A Phase 2b, Multicenter, Randomized, Double-blind, Parallel-group, Placebo-controlled, Dose Range Finding Study to Evaluate the Efficacy, Safety, and Tolerability of Nebulized CSL787 in Adults (18 to 85 Years) With Non-cystic Fibrosis Bronchiectasis

This study is a phase 2b, multicenter, randomized, double-blind, placebo-controlled, parallel-group, dose range finding study designed to explore the efficacy, safety, and tolerability of 2 active treatment regimens of CSL787 (immunoglobulin G [IgG] inhalation solution) compared with placebo over a period of 6 to 12 months independent of the occurrence of pulmonary exacerbations.

The primary aim of the study is to characterize the overall effect of CSL787 as well as the dose response of 2 active treatment regimens of inhaled CSL787 administered to participants with NCFB toward prolonging the TTF exacerbation.

Study Overview

Status

Recruiting

Conditions

Intervention / Treatment

Study Type

Interventional

Enrollment (Estimated)

450

Phase

  • Phase 2

Contacts and Locations

This section provides the contact details for those conducting the study, and information on where this study is being conducted.

Study Contact

Study Locations

  • Australia
      • Queensland, Australia
        • Recruiting
        • The Prince Charles Hospital
      • Westmead, Australia
        • Recruiting
        • Westmead Hospital
  • Japan
      • Chikushino-shi, Japan
        • Recruiting
        • Fukuoka University Chikushi Hopsital
      • Fukuoka, Japan
        • Recruiting
        • Kyusho Central Hospital of the Mutual Aid Association of Public School Teachers
      • Ibaraki, Japan
        • Recruiting
        • Ibaraki Prefectural Central Hospital
      • Iizuka-shi, Japan
        • Recruiting
        • Kazunori Tobino Iizuka Hospital
      • Kyoto, Japan
        • Recruiting
        • National Hospital Organization Minami Kyoto Hospital
      • Mie, Japan
        • Recruiting
        • Matsusaka Municipal Hospital
      • Osaka, Japan
        • Recruiting
        • National Hospital Organization Kinki Chuo Chest Medical Center
      • Shimonoseki-shi, Japan
        • Recruiting
        • Shimonoseki City Hospital
      • Tokyo, Japan
        • Recruiting
        • Keio University Hospital
      • Tokyo, Japan
        • Recruiting
        • Japan Anti-Tuberculosis Association, Fukujuji Hospital
      • Tsu, Japan
        • Recruiting
        • National Hospital Organization Mie Chuo Medical Center

Participation Criteria

Researchers look for people who fit a certain description, called eligibility criteria.

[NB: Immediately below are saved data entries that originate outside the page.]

(* ===== verification/Teams.v ===== *)
(** Teams and the registry of a process: [src/team.hpp], [team_fwd.hpp], [team.cpp].

    Teams, distributed objects and the state of collectives have names that are the
    same at all processes: digests.  [detail::registry] maps the names of a process to
    what they stand for there.  A [process] is that map with the teams, the distributed
    objects ([DistObject.v]) and the futures of one process; every operation is a
    computation on it that may fail an assertion.  Objects live at addresses that the
    caller chose; what GASNet says of a team is an argument. *)
From stdpp Require Import countable.
From S2P Require Import Prelude Digest FutureCore FutureSystem.

#[export] Instance digest_eq_dec : EqDecision Digest.digest.
Proof. solve_decision. Defined.
#[export] Instance digest_countable : Countable Digest.digest.
Proof.
  by apply (inj_countable' (fun d => (Digest.w0 d, Digest.w1 d)) (fun p => Digest.mk_digest p.1 p.2)); intros [].
Defined.

Module Teams.
Import Digest Futures System.

(** * Data *)

Abbreviation addr := Z.

(** What a pointer in the registry points to: a team, or the promise of a distributed object. *)
Inductive thing := TeamAt (a : addr) | PromiseAt (h : hid).

Record team := mk_team { handle : Z; id_ : digest; coll_counter_ : Z; n_ : Z; me_ : Z }.

(** [dist_object<T>], for a [T] whose values are numbers. *)
Record dist_object := mk_object { tm_ : addr; object_id : digest; value_ : option Z }.

(** Where a call is made: [backend::init_count], whether the thread has the master persona
    (active, or as the current one), and whether it is inside of user-level progress. *)
Record context := mk_context { init_count : Z; has_master : bool; master_current : bool; in_progress : bool }.

(** [pros_deferred_trivial] is the queue of that name of the master persona, and
    [deferred_decrements] the field of that name of promises. *)
Record process := mk_process {
  here_and_now : context; registry : gmap digest thing; teams : gmap addr team; objects : gmap addr dist_object;
  program : system; pros_deferred_trivial : list hid; deferred_decrements : gmap hid Z
}.

#[export] Instance thing_eq_dec : EqDecision thing.
Proof. solve_decision. Defined.

(** ** Access *)

Definition team_at (a : addr) (p : process) : res team := deref (teams p !! a).
Definition object_at (a : addr) (p : process) : res dist_object := deref (objects p !! a).

Definition put_registry (r : gmap digest thing) (p : process) : process :=
  mk_process (here_and_now p) r (teams p) (objects p) (program p) (pros_deferred_trivial p) (deferred_decrements p).
Definition put_teams (l : gmap addr team) (p : process) : process :=
  mk_process (here_and_now p) (registry p) l (objects p) (program p) (pros_deferred_trivial p) (deferred_decrements p).
Definition put_team (a : addr) (t : team) (p : process) : process := put_teams (<[a := t]> (teams p)) p.
Definition put_objects (l : gmap addr dist_object) (p : process) : process :=
  mk_process (here_and_now p) (registry p) (teams p) l (program p) (pros_deferred_trivial p) (deferred_decrements p).
Definition put_object (a : addr) (o : dist_object) (p : process) : process := put_objects (<[a := o]> (objects p)) p.
Definition put_program (s : system) (p : process) : process :=
  mk_process (here_and_now p) (registry p) (teams p) (objects p) s (pros_deferred_trivial p) (deferred_decrements p).
Definition put_futures (st : heap) (p : process) : process := put_program (with_heap (program p) st) p.
Definition put_deferred (q : list hid) (d : gmap hid Z) (p : process) : process :=
  mk_process (here_and_now p) (registry p) (teams p) (objects p) (program p) q d.
Definition put_context (c : context) (p : process) : process :=
  mk_process c (registry p) (teams p) (objects p) (program p) (pros_deferred_trivial p) (deferred_decrements p).

(** The heap of futures, and a handle that user code gets. *)
Definition heap_of (p : process) : heap := futures (program p).
Definition give (h : hid) (st : heap) (p : process) : process := put_program (gain (program p) (h, st)) p.

(** ** Assertions on the context *)

Definition initialized (p : process) : bool := negb (init_count (here_and_now p) =? 0).
Definition assert_init (p : process) : res unit := assert_that (initialized p).
Definition assert_master (p : process) : res unit := assert_that (has_master (here_and_now p)).
Definition assert_collective_safe (p : process) : res unit :=
  assert_that (negb (initialized p && in_progress (here_and_now p))).
Definition assert_not_tomb (d : digest) : res unit := assert_that (dne d tombstone).

Section Teams.
(** Whether the library is built for one thread, the invalid team handle of GASNet, where
    [world()] and [local_team()] are, and the translation of the ranks of a team to those
    of the job, and back. *)
Context (threadmode_seq : bool) (GEX_TM_INVALID : Z) (world local_team : addr).
Context (rank_to_jobrank : Z -> Z -> Z) (jobrank_to_rank : Z -> Z -> option Z).

Definition assert_master_current_ifseq (p : process) : res unit :=
  assert_that (negb threadmode_seq || master_current (here_and_now p)).

(** * Teams *)

Definition team_is_active (t : team) : bool := dne (id_ t) tombstone.

(** [team(internal_only, team_base&&, digest, intrank_t, intrank_t)] of a team at [a] *)
Definition team_ctor (a : addr) (base : Z) (id : digest) (n me : Z) (p : process) : res process :=
  let t := mk_team base id 0 n me in
  if deq id tombstone then
    _ ← assert_that ((n =? 0) && (me =? -1));
    _ ← assert_that (base =? GEX_TM_INVALID);
    Ok (put_team a t p)
  else Ok (put_registry (<[id := TeamAt a]> (registry p)) (put_team a t p)).

(** The teams that [upcxx::init] builds: [world()] and [local_team()]. *)
Definition world_id : digest := mk_digest 0x1111111111111111 0x1111111111111111.
Definition init_world (world_tm rank_n rank_me : Z) (p : process) : res process :=
  team_ctor world world_tm world_id rank_n rank_me p.

Definition local_id (pshm_peer_lb : Z) : digest := eat (mk_digest 0x2222222222222222 0x2222222222222222) (w64 pshm_peer_lb) 0.
Definition init_local_team (local_tm pshm_peer_lb peer_n peer_me : Z) (p : process) : res process :=
  team_ctor local_team local_tm (local_id pshm_peer_lb) peer_n peer_me p.

(** [team()] *)
Definition team_default_ctor (a : addr) (p : process) : res process := team_ctor a GEX_TM_INVALID tombstone 0 (-1) p.

Definition invalidate (t : team) : team := mk_team GEX_TM_INVALID tombstone (coll_counter_ t) 0 (-1).

(** [team::operator=(team&&)] *)
Definition team_move_assign (this that : addr) (p : process) : res process :=
  if that =? this then Ok p else
  _ ← assert_init p;
  _ ← assert_master p;
  _ ← assert_that (negb (that =? world));
  _ ← assert_that (negb (that =? local_team));
  t ← team_at this p;
  _ ← assert_that (negb (team_is_active t));
  u ← team_at that p;
  let t := mk_team (handle u) (id_ u) (coll_counter_ u) (n_ u) (me_ u) in
  let p := put_team that (invalidate u) (put_team this t p) in
  Ok (if dne (id_ t) tombstone then put_registry (<[id_ t := TeamAt this]> (registry p)) p else p).

(** [team(team&&)] *)
Definition team_move_ctor (this that : addr) (p : process) : res process :=
  p ← team_default_ctor this p; team_move_assign this that p.

(** [~team()] *)
Definition team_dtor (a : addr) (p : process) : res process :=
  t ← team_at a p;
  _ ← (if (0 <? init_count (here_and_now p)) && negb (handle t =? GEX_TM_INVALID) then
         assert_that (match registry p !! id_ t with None => true | Some _ => false end)
       else Ok tt);
  Ok (put_teams (delete a (teams p)) p).

Definition next_collective_id (a : addr) (p : process) : res (digest * process) :=
  t ← team_at a p;
  Ok (eat (id_ t) (coll_counter_ t) 0,
      put_team a (mk_team (handle t) (id_ t) (w64 (coll_counter_ t + 1)) (n_ t) (me_ t)) p).

Definition color_none : Z := -0xbad.

(** [team::split], whose result is constructed at [result]; [sub_tm], [ranks] and [me] are what
    GASNet gives for the new team. *)
Definition split (a : addr) (color : Z) (result : addr) (sub_tm ranks me : Z) (p : process) : res process :=
  _ ← assert_init p;
  _ ← assert_master p;
  _ ← assert_master_current_ifseq p;
  _ ← assert_collective_safe p;
  _ ← assert_that ((0 <=? color) || (color =? color_none));
  t ← team_at a p;
  _ ← assert_that (team_is_active t);
  '(id, p) ← next_collective_id a p;
  let id := eat id (w64 color) 0 in
  if color =? color_none then team_ctor result GEX_TM_INVALID tombstone 0 (-1) p
  else team_ctor result sub_tm id ranks me p.

(** The check of the ranks given to [team::create]: [err] is set, and the ranks seen. *)
Fixpoint check_ids (locs : list Z) (limit : Z) (err : bool) (seen : gset Z) : bool * gset Z :=
  match locs with
  | [] => (err, seen)
  | rank :: locs =>
      if (rank <? 0) || (limit <=? rank) then check_ids locs limit true seen
      else if decide (rank ∈ seen) then check_ids locs limit true seen
      else check_ids locs limit err ({[rank]} ∪ seen)
  end.

Definition rank_n (a : addr) (p : process) : res Z :=
  _ ← assert_init p; t ← team_at a p; _ ← assert_that (team_is_active t); Ok (n_ t).
Definition rank_me (a : addr) (p : process) : res Z :=
  _ ← assert_init p; t ← team_at a p; _ ← assert_that (team_is_active t); Ok (me_ t).

(** [operator[]] *)
Definition subscript (a : addr) (peer : Z) (p : process) : res Z :=
  _ ← assert_init p;
  t ← team_at a p;
  _ ← assert_that (team_is_active t);
  n ← rank_n a p;
  _ ← assert_that ((0 <=? peer) && (peer <? n));
  Ok (rank_to_jobrank (handle t) peer).

Definition from_world (a : addr) (rank : Z) (p : process) : res Z :=
  _ ← assert_init p;
  t ← team_at a p;
  _ ← assert_that (team_is_active t);
  n ← rank_n world p;
  _ ← assert_that ((0 <=? rank) && (rank <? n));
  match jobrank_to_rank (handle t) rank with Some r => Ok r | None => Aborted end.

Definition from_world_otherwise (a : addr) (rank otherwise : Z) (p : process) : res Z :=
  _ ← assert_init p;
  t ← team_at a p;
  _ ← assert_that (team_is_active t);
  n ← rank_n world p;
  _ ← assert_that ((0 <=? rank) && (rank <? n));
  Ok (default otherwise (jobrank_to_rank (handle t) rank)).

(** [team::id] *)
Definition team_id (a : addr) (p : process) : res digest :=
  t ← team_at a p; _ ← assert_that (team_is_active t); Ok (id_ t).

(** [team::create] of the ranks [locs] of the team at [a]. *)
Definition create (a : addr) (locs : list Z) (result : addr) (sub_tm me : Z) (p : process) : res process :=
  _ ← assert_init p;
  _ ← assert_master p;
  _ ← assert_master_current_ifseq p;
  _ ← assert_collective_safe p;
  t ← team_at a p;
  _ ← assert_that (team_is_active t);
  limit ← rank_n a p;
  let '(err, seen) := check_ids locs limit false ∅ in
  r ← rank_me a p;
  let err := err || match locs with [] => false | _ => negb (bool_decide (r ∈ seen)) end in
  _ ← assert_that (negb err);
  r0 ← match locs with [] => Ok 0 | rank :: _ => subscript a rank p end;
  '(id, p) ← next_collective_id a p;
  let id := eat id (w64 r0) 0 in
  match locs with
  | [] => team_ctor result GEX_TM_INVALID tombstone 0 (-1) p
  | _ => team_ctor result sub_tm id (Z.of_nat (length locs)) me p
  end.

(** [team::destroy(internal_only, entry_barrier)], once the processes are quiescent *)
Definition destroy_internal (a : addr) (p : process) : res process :=
  _ ← assert_master p;
  t ← team_at a p;
  _ ← assert_that (team_is_active t);
  Ok (put_team a (invalidate t) (put_registry (delete (id_ t) (registry p)) p)).

(** [team::destroy(entry_barrier)] *)
Definition destroy (a : addr) (p : process) : res process :=
  _ ← assert_init p;
  t ← team_at a p;
  if negb (team_is_active t) then Ok p else
  _ ← assert_master p;
  _ ← assert_master_current_ifseq p;
  _ ← assert_collective_safe p;
  _ ← assert_that (negb (a =? world));
  _ ← assert_that (negb (a =? local_team));
  destroy_internal a p.

(** [team_id::here]: a name without a team gets a null pointer in the registry, then the
    assertion fails. *)
Definition team_here (d : digest) (p : process) : res addr :=
  _ ← assert_init p;
  _ ← assert_not_tomb d;
  match registry p !! d with
  | Some (TeamAt a) => Ok a
  | Some (PromiseAt _) => Undef
  | None => Aborted
  end.

(** [team_id::when_here] *)
Definition team_when_here (d : digest) (p : process) : res (hid * process) :=
  a ← team_here d p;
  let '(h, st) := make_future [a] (heap_of p) in
  Ok (h, give h st p).

(** * The registry *)

(** [detail::registered_promise]: the promise registered with a name, which is made if there is none. *)
Definition registered_promise (id : digest) (initial_anon : Z) (p : process) : res (hid * process) :=
  _ ← assert_master p;
  match registry p !! id with
  | None =>
      '(h, st) ← new_promise false 1 (heap_of p);
      st ← require_anonymous h initial_anon st;
      Ok (h, put_registry (<[id := PromiseAt h]> (registry p)) (put_futures st p))
  | Some (PromiseAt h) => Ok (h, p)
  | Some (TeamAt _) => Undef
  end.
End Teams.

End Teams.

Some examples of these criteria are a person's general health condition or prior treatments.

Eligibility Criteria

Ages Eligible for Study

  • Adult
  • Older Adult

Accepts Healthy Volunteers

No

Description

Inclusion Criteria:

  • Adult between the ages of 18 to 85 years
  • Primary diagnosis of NCFB confirmed by chest computed tomography (CT) scan, where bronchiectasis has been documented by a radiologist. Diagnosis in the medical records based on historical scans is acceptable if the chest CT scan confirming the participant's NCFB diagnosis was performed within 12 months before enrollment. Participants for whom no chest CT scan results are available within the previous 12 months will undergo a chest CT scan during the Screening Period
  • Exacerbation history within the previous 1 year defined as either 1 of the following:
  • >= 2 documented exacerbations requiring oral and/or intravenous (IV) antibiotic therapy to treat a pulmonary infection.

OR

  • 1 documented exacerbation requiring oral and/or IV antibiotic therapy to treat a pulmonary infection and a St. George's Respiratory Questionnaire (SGRQ) Symptoms score of > 40 at Screening.
  • Note: Other medications to treat NCFB such as: oral macrolides, or dipeptidyl peptidase-1 (DPP-1) inhibitors are allowed, provided >= 1 historical exacerbation occurred while on the medication for >= 3 months at a stable dose.
  • Postbronchodilator percentage of the predicted normal forced expiratory volume in 1 second of expiration [FEV1% predicted] > 35% and forced expiratory volume in 1 second (FEV1) >= 1 liter (L) obtained in accordance with American Thoracic Society (ATS) / European Respiratory Society (ERS) standards for spirometry during Screening and at Baseline.

Exclusion Criteria:

  • History of bronchospasm in response to inhaled therapies including inhaled antibiotics
  • Known or suspected hypersensitivity, or other severe reactions, to the investigational product (IP), to any excipients of the IP, or to other immunoglobulin.
  • Primary diagnosis of other pulmonary disorders, including chronic obstructive pulmonary disease (COPD) asthma or, diffuse panbronchiolitis (DPB), as determined by the investigator.
  • Pulmonary exacerbation requiring antibiotic therapy within the 4 weeks before Baseline.

Study Plan

This section provides details of the study plan, including how the study is designed and what the study is measuring.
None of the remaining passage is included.